Il fut pourtant un temps où les responsables israéliens n'étaient pas aussi enthousiastes face aux velléités américaines de reconnaître Jérusalem comme capitale de l’État hébreu.

 

(Lire aussi : Trump, fossoyeur de la politique historique des États-Unis sur Jérusalem ?)

 

"Torpiller les négociations de paix"

En 1995, le sénateur républicain Bob Dole, candidat à l'élection présidentielle de 1996, propose au Sénat américain une résolution, le Jerusalem Embassy Act, visant à faire reconnaître Jérusalem comme la capitale d'Israël, alors que son adversaire démocrate, le président sortant Bill Clinton, est engagé dans le parrainage du processus de paix au Proche-Orient. Le texte proposé par le sénateur Dole vise à financer la relocalisation de l'ambassade américaine de Tel Aviv à Jérusalem "(qui) est depuis 1950 la capitale de l'État d'Israël".

Au moment où cette loi est proposée, le gouvernement israélien, dirigé par Yitzhak Rabin, se montre plutôt réticent face à l'éventualité d'une relocalisation de l'ambassade américaine, alors que de grandes avancées ont été enregistrées dans le processus de paix entre Palestiniens et Israéliens.

Dans une édition internationale du magazine américain Time de mai 1995, il est rapporté que "l'administration du président Clinton, tout comme le gouvernement israélien, soutiennent le principe de déménager l'ambassade mais préféreraient que le processus de paix soit stabilisé avant de traiter la question explosive du statut de Jérusalem". Une façon polie de repousser le texte législatif en question pour ne pas mettre en danger les pourparlers entre Israël et les Palestiniens, très intenses à l'époque et qui tournaient autour de la mise en place de l'Autorité palestinienne.

Un porte-parole du Premier ministre israélien de l'époque, Yitzhak Rabin, avait alors accusé le Likoud, parti israélien de droite, d'être à l'origine du Jerusalem Embassy Act afin de "torpiller les négociations pour la paix". 

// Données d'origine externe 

Lemma fixMyPipelineRequest_chat_call_witness :
  let chat := fun _ : ChatRequest => ChatContent None in
  let this := AIService.mk (Some "openai") (Some "gpt-4o") in
  let w := mkWorld None {["zenml.openai.key" := "sk-1"]} ∅ in
  let req := AIService.chatRequest "openai" "gpt-4o" "log" "code" in
  In (ChatCompletion req)
     (snd (fst (AIService.fixMyPipelineRequest chat "log" "code" this w)))
  /\ JS.truthy
       (env (snd (AIService.fixMyPipelineRequest chat "log" "code" this w))
          !! "OPENAI_API_KEY") = true.
Proof.
  intros chat this w req.
  assert (H : In (ChatCompletion req)
                (snd (fst (AIService.fixMyPipelineRequest chat "log" "code"
                             this w)))) by (left; reflexivity).
  split; [exact H|].
  destruct (fixMyPipelineRequest_chat_call chat "log" "code" this w req H)
    as (p & m & Hp & _ & _ & _ & _ & _ & _ & _ & He).
  injection Hp as <-. exact (He openai eq_refl).
Defined.

(** X9. The chat client is called exactly when provider and model are
    non-empty and [setAPIKey] succeeds; the registration command is
    started exactly when there is such a selection and [setAPIKey]
    throws; the promise rejects exactly when provider or model is null or
    empty, and then no host call at all is made. *)
Theorem fixMyPipelineRequest_paths (chat : ChatRequest -> ChatOutcome)
    (log src : string) (this : AIService.t) (w : World) :
  let R := AIService.fixMyPipelineRequest chat log src this w in
  let calls := snd (fst R) in
  let selected :=
    JS.truthy (AIService.provider this) && JS.truthy (AIService.model this) in
  ((exists req, In (ChatCompletion req) calls)
   <-> selected = true /\ exists w1, AIService.setAPIKey this w = Ok w1)
  /\ (In (ExecuteCommand "zenml.registerLLMAPIKey") calls
      <-> selected = true /\ exists msg, AIService.setAPIKey this w = Throw msg)
  /\ ((exists e, fst (fst R) = Throw e) <-> selected = false)
  /\ (calls = [] <-> selected = false).
Proof.
  intros R calls selected. subst calls selected R.
  destruct (truthy_cases (AIService.provider this)) as [Hp|(a & q & Hp)];
    [|destruct (truthy_cases (AIService.model this)) as [Hm|(b & r & Hm)]].
  - rewrite fixMyPipelineRequest_unselected by auto. rewrite Hp.
    host_calls.
  - rewrite fixMyPipelineRequest_unselected by auto. rewrite Hm.
    rewrite andb_false_r. host_calls.
  - destruct this as [pr mo]. cbn [AIService.provider AIService.model] in *.
    subst pr mo. rewrite fixMyPipelineRequest_selected. cbv zeta.
    cbn [JS.truthy andb].
    destruct (AIService.setAPIKey _ w) as [w1|msg];
      [destruct (chat _) as [|[response|]]|];
      host_calls.
Qed.
(** * Route search over an adjacency-list graph

    A shallow embedding of [PythonApplication1.py]: the loader of the
    adjacency list, the timing wrapper and the five search functions
    ([bfs], [dfs], [iddfs], [best_first_search], [a_star]), followed by
    the properties established about them.

    Conventions of the embedding.
    - A city name is a [string]; a path is a [list string].
    - The graph is the Python dict [graph : dict[str, list[str]]], here a
      [gmap string (list string)]; [graph.get(c, [])] is [neighbors].
    - A [set()] of city names is a [gset string].
    - A [while] loop is a body function iterated by [while]; the number of
      iterations allowed is an explicit argument and the loop answers
      [None] when that allowance is used up before the loop exits.  Every
      search loop is shown to exit within a bound computed from the graph.
    - An uncaught Python exception is a value of [exn], carried by [Err].
    - The interpreter's own limits (recursion depth, memory) are not part
      of the model. *)

From stdpp Require Import gmap strings list fin_maps pretty.
From Stdlib Require Import ZArith Lia.

Open Scope string_scope.
Open Scope nat_scope.
Open Scope list_scope.

(** ** Values shared by all functions *)

(** A path is the Python list of city names built by [path + [neighbor]]. *)
Abbreviation Path := (list string) (only parsing).
Abbreviation Graph := (gmap string (list string)) (only parsing).

(** [graph.get(current, [])] *)
Definition neighbors (graph : Graph) (current : string) : list string :=
  default [] (graph !! current).

(** Uncaught exceptions.  [KeyError] is what [cities[city]] raises for a
    missing key, [OverflowError] what float [**] raises out of range and
    [IndexError] what [heappop] raises on an empty list. *)
Inductive exn : Type :=
  | KeyError (key : string)
  | OverflowError
  | IndexError.

Inductive Err (A : Type) : Type :=
  | Ok (a : A)
  | Raise (e : exn).
Arguments Ok {A} a.
Arguments Raise {A} e.

#[global] Instance Err_ret : MRet Err := λ A a, Ok a.
#[global] Instance Err_bind : MBind Err := λ A B f m,
  match m with
  | Ok a => f a
  | Raise e => Raise e
  end.

(** ** Loops *)

(** [while body fuel s] runs the loop body from state [s]; the body either
    hands back the next state ([inl]) or leaves the loop with the
    function's result ([inr]).  At most [fuel] bodies are run. *)
Fixpoint while {State R : Type} (body : State → State + R) (fuel : nat) (s : State) : option R :=
  match fuel with
  | O => None
  | S fuel' =>
      match body s with
      | inl s' => while body fuel' s'
      | inr r => Some r
      end
  end.

(** The state after [k] turns of the loop, if it is still running then. *)
Fixpoint turns {State R : Type} (body : State → State + R) (k : nat) (s : State) : option State :=
  match k with
  | O => Some s
  | S k' =>
      match body s with
      | inl s' => turns body k' s'
      | inr _ => None
      end
  end.

(** [for x in l: s = f(s, x)], where [f] may raise. *)
Fixpoint for_each {State A : Type} (f : State → A → Err State) (s : State) (l : list A) : Err State :=
  match l with
  | [] => Ok s
  | x :: l' =>
      match f s x with
      | Ok s' => for_each f s' l'
      | Raise e => Raise e
      end
  end.

(** Truth value of a search result in [if result:]: [None] and the empty
    list are false. *)
Definition truthy (r : option Path) : bool :=
  match r with
  | Some (_ :: _) => true
  | _ => false
  end.

(** [for x in l: r = f(x); if r: return r] followed by [return None]. *)
Fixpoint first_truthy {A : Type} (f : A → option Path) (l : list A) : option Path :=
  match l with
  | [] => None
  | x :: l' => let r := f x in if truthy r then r else first_truthy f l'
  end.

(** [l.pop()]: the last element and the list without it. *)
Fixpoint pop {A : Type} (l : list A) : option (list A * A) :=
  match l with
  | [] => None
  | x :: l' =>
      match pop l' with
      | None => Some ([], x)
      | Some (l'', y) => Some (x :: l'', y)
      end
  end.

(** [range(n)] for a Python int [n]: empty when [n <= 0]. *)
Definition range (n : Z) : list nat := seq 0 (Z.to_nat n).

(** ** Loading the adjacency list *)

(** [graph.setdefault(a, []).append(b)] *)
Definition setdefault_append (graph : Graph) (a b : string) : Graph :=
  <[a := default [] (graph !! a) ++ [b]]> graph.

(** The body of [for line in file] in [load_adjacencies]; [row] is
    [line.strip().split()].  A row that does not have two fields is
    skipped. *)
Definition load_row (graph : Graph) (row : list string) : Graph :=
  match row with
  | [city1; city2] =>
      setdefault_append (setdefault_append graph city1 city2) city2 city1
  | _ => graph
  end.

Definition load_adjacencies (rows : list (list string)) : Graph :=
  foldl load_row ∅ rows.

(** ** Breadth-first search *)

(** One turn of [while queue: ...] in [bfs].  The state is the deque of
    [(current, path)] pairs, front first, and the visited set. *)
Definition bfs_body (graph : Graph) (goal : string)
    (st : list (string * Path) * gset string)
    : list (string * Path) * gset string + option Path :=
  let '(queue, visited) := st in
  match queue with
  | [] => inr None
  | (current, path) :: queue =>
      if decide (current = goal) then inr (Some path)
      else if decide (current ∈ visited) then inl (queue, visited)
      else
        inl (queue ++ ((λ neighbor, (neighbor, path ++ [neighbor])) <$> neighbors graph current),
             {[current]} ∪ visited)
  end.

Definition bfs (fuel : nat) (graph : Graph) (start goal : string) : option (option Path) :=
  while (bfs_body graph goal) fuel ([(start, [start])], ∅).

(** ** Depth-first search *)

(** One turn of [while stack: ...] in [dfs]; the top of the stack is the
    end of the list. *)
Definition dfs_body (graph : Graph) (goal : string)
    (st : list (string * Path) * gset string)
    : list (string * Path) * gset string + option Path :=
  let '(stack, visited) := st in
  match pop stack with
  | None => inr None
  | Some (stack, (current, path)) =>
      if decide (current = goal) then inr (Some path)
      else if decide (current ∈ visited) then inl (stack, visited)
      else
        inl (stack ++ ((λ neighbor, (neighbor, path ++ [neighbor])) <$> neighbors graph current),
             {[current]} ∪ visited)
  end.

Definition dfs (fuel : nat) (graph : Graph) (start goal : string) : option (option Path) :=
  while (dfs_body graph goal) fuel ([(start, [start])], ∅).

(** ** Iterative deepening *)

(** The nested function [dls] of [iddfs]. *)
Fixpoint dls (graph : Graph) (goal : string) (depth : nat) (node : string) (path : Path)
    : option Path :=
  match depth with
  | O => None
  | S depth' =>
      if decide (node = goal) then Some path
      else
        first_truthy
          (λ neighbor,
             if decide (neighbor ∈ path) then None
             else dls graph goal depth' neighbor (path ++ [neighbor]))
          (neighbors graph node)
  end.

Definition iddfs (graph : Graph) (start goal : string) (max_depth : Z) : option Path :=
  first_truthy (λ depth, dls graph goal depth start [start]) (range max_depth).

(** The default of the keyword argument [max_depth]. *)
Definition default_max_depth : Z := 20.

(** ** Floats and the heap queue *)

(** Python's [float], kept abstract: the type, the arithmetic the program
    applies to it and its printing are parameters.  [fzero] is the [0]
    that seeds the costs of [a_star]; [fpow2 x] is [x ** 2] and
    [fpow_half x] is [x ** 0.5], both of which may raise; [format_6f x]
    is [f"{x:.6f}"]. *)
Class Float : Type := {
  F : Type;
  fzero : F;
  fadd : F → F → F;
  fsub : F → F → F;
  fpow2 : F → Err F;
  fpow_half : F → Err F;
  flt : F → F → bool;
  format_6f : F → string;
}.

(** The functions [heappush] and [heappop] of the standard module
    [heapq], over a list of entries of type [E].  Their code is not part
    of the program; what is taken from their contract is that a push adds
    its entry, that a pop of a non-empty heap removes one entry and hands
    it back, and that nothing else enters or leaves the heap.  Which
    entry a pop picks (a least one under the tuple order) is left open:
    the results below hold for every choice. *)
Class Heapq (E : Type) : Type := {
  heappush : list E → E → list E;
  heappop : list E → option (E * list E);
  heappush_perm : ∀ (h : list E) (x : E), heappush h x ≡ₚ x :: h;
  heappop_perm : ∀ (h h' : list E) (x : E), heappop h = Some (x, h') → h ≡ₚ x :: h';
  heappop_nonempty : ∀ h : list E, h ≠ [] → is_Some (heappop h);
}.

Section Heuristic.
Context `{Float}.

(** [cities[city]] *)
Definition coordinates (cities : gmap string (F * F)) (city : string) : Err (F * F) :=
  match cities !! city with
  | Some c => Ok c
  | None => Raise (KeyError city)
  end.

(** The nested function [heuristic] of [best_first_search] and of
    [a_star] (the same text in both). *)
Definition heuristic (cities : gmap string (F * F)) (goal : string) (city : string) : Err F :=
  '(lat1, lon1) ← coordinates cities city;
  '(lat2, lon2) ← coordinates cities goal;
  dlat ← fpow2 (fsub lat1 lat2);
  dlon ← fpow2 (fsub lon1 lon2);
  fpow_half (fadd dlat dlon).

(** *** Greedy best-first search *)

Abbreviation bf_entry := (F * string * list string)%type (only parsing).

Context `{Heapq (F * string * list string)}.

(** [heapq.heappush(pq, (heuristic(neighbor), neighbor, path + [neighbor]))] *)
Definition bf_push (cities : gmap string (F * F)) (goal : string) (path : Path)
    (pq : list bf_entry) (neighbor : string) : Err (list bf_entry) :=
  h ← heuristic cities goal neighbor;
  mret (heappush pq (h, neighbor, path ++ [neighbor])).

(** One turn of [while pq: ...]. *)
Definition bf_body (graph : Graph) (cities : gmap string (F * F)) (goal : string)
    (st : list bf_entry * gset string)
    : list bf_entry * gset string + Err (option Path) :=
  let '(pq, visited) := st in
  match pq with
  | [] => inr (Ok None)
  | _ :: _ =>
      match heappop pq with
      | None => inr (Raise IndexError)
      | Some ((_, current, path), pq) =>
          if decide (current = goal) then inr (Ok (Some path))
          else if decide (current ∈ visited) then inl (pq, visited)
          else
            match for_each (bf_push cities goal path) pq (neighbors graph current) with
            | Ok pq => inl (pq, {[current]} ∪ visited)
            | Raise e => inr (Raise e)
            end
      end
  end.

Definition best_first_search (fuel : nat) (graph : Graph) (cities : gmap string (F * F))
    (start goal : string) : option (Err (option Path)) :=
  match heuristic cities goal start with
  | Raise e => Some (Raise e)
  | Ok h => while (bf_body graph cities goal) fuel ([(h, start, [start])], ∅)
  end.

(** *** A* search *)

Abbreviation as_entry := (F * string * list string * F)%type (only parsing).

Context `{Heapq (F * string * list string * F)}.

(** The body of [for neighbor in graph.get(current, [])] in [a_star];
    the loop works on [open_set] and [g_score]. *)
Definition as_relax (cities : gmap string (F * F)) (goal : string) (path : Path) (cost : F)
    (st : list as_entry * gmap string F) (neighbor : string)
    : Err (list as_entry * gmap string F) :=
  let '(open_set, g_score) := st in
  h ← heuristic cities goal neighbor;
  let new_cost := fadd cost h in
  if match g_score !! neighbor with
     | None => true
     | Some g => flt new_cost g
     end
  then
    h' ← heuristic cities goal neighbor;
    mret (heappush open_set (fadd new_cost h', neighbor, path ++ [neighbor], new_cost),
          <[neighbor := new_cost]> g_score)
  else mret (open_set, g_score).

(** One turn of [while open_set: ...]. *)
Definition as_body (graph : Graph) (cities : gmap string (F * F)) (goal : string)
    (st : list as_entry * gmap string F * gset string)
    : list as_entry * gmap string F * gset string + Err (option Path) :=
  let '(open_set, g_score, visited) := st in
  match open_set with
  | [] => inr (Ok None)
  | _ :: _ =>
      match heappop open_set with
      | None => inr (Raise IndexError)
      | Some ((_, current, path, cost), open_set) =>
          if decide (current = goal) then inr (Ok (Some path))
          else if decide (current ∈ visited) then inl (open_set, g_score, visited)
          else
            match for_each (as_relax cities goal path cost) (open_set, g_score)
                    (neighbors graph current) with
            | Ok (open_set, g_score) => inl (open_set, g_score, {[current]} ∪ visited)
            | Raise e => inr (Raise e)
            end
      end
  end.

Shimon Peres, ministre israélien des Affaires étrangères à l'époque, avait de son côté affirmé que "les États-Unis n'ont pour le moment pas besoin que nous nous impliquions dans cette affaire". Son collègue des Communications, Shulamit Aloni, avait quant à lui déclaré que "si les Américains décident de relocaliser immédiatement leur ambassade, ils seront tenus responsables de provoquer des tensions dont nous pourrions nous passer".

 

Repoussée tous les six mois

En dépit de cette "tiédeur" israélienne, la proposition de loi du sénateur Dole a été votée au Congrès en octobre 1995. Elle est contraignante pour le gouvernement américain mais une clause lui a toutefois été ajoutée, permettant aux présidents de repousser son application chaque six mois en vertu « d'intérêts de sécurité nationale ».

Les présidents Clinton, Bush junior et Obama ont ainsi méthodiquement actionné la clause de report tous les six mois, en écho à la communauté internationale qui ne reconnaît pas la souveraineté israélienne sur Jérusalem et considère Jérusalem-Est – annexée par Israël – comme territoire occupé.

De fait, toutes les ambassades étrangères sont établies à Tel-Aviv, la capitale reconnue de l'État hébreu. C'est jusqu'ici aussi le cas des États-Unis, qui, sous toutes les administrations, démocrates et républicaines, ont considéré Jérusalem comme un "corpus separatum". Donald Trump a changé la donne.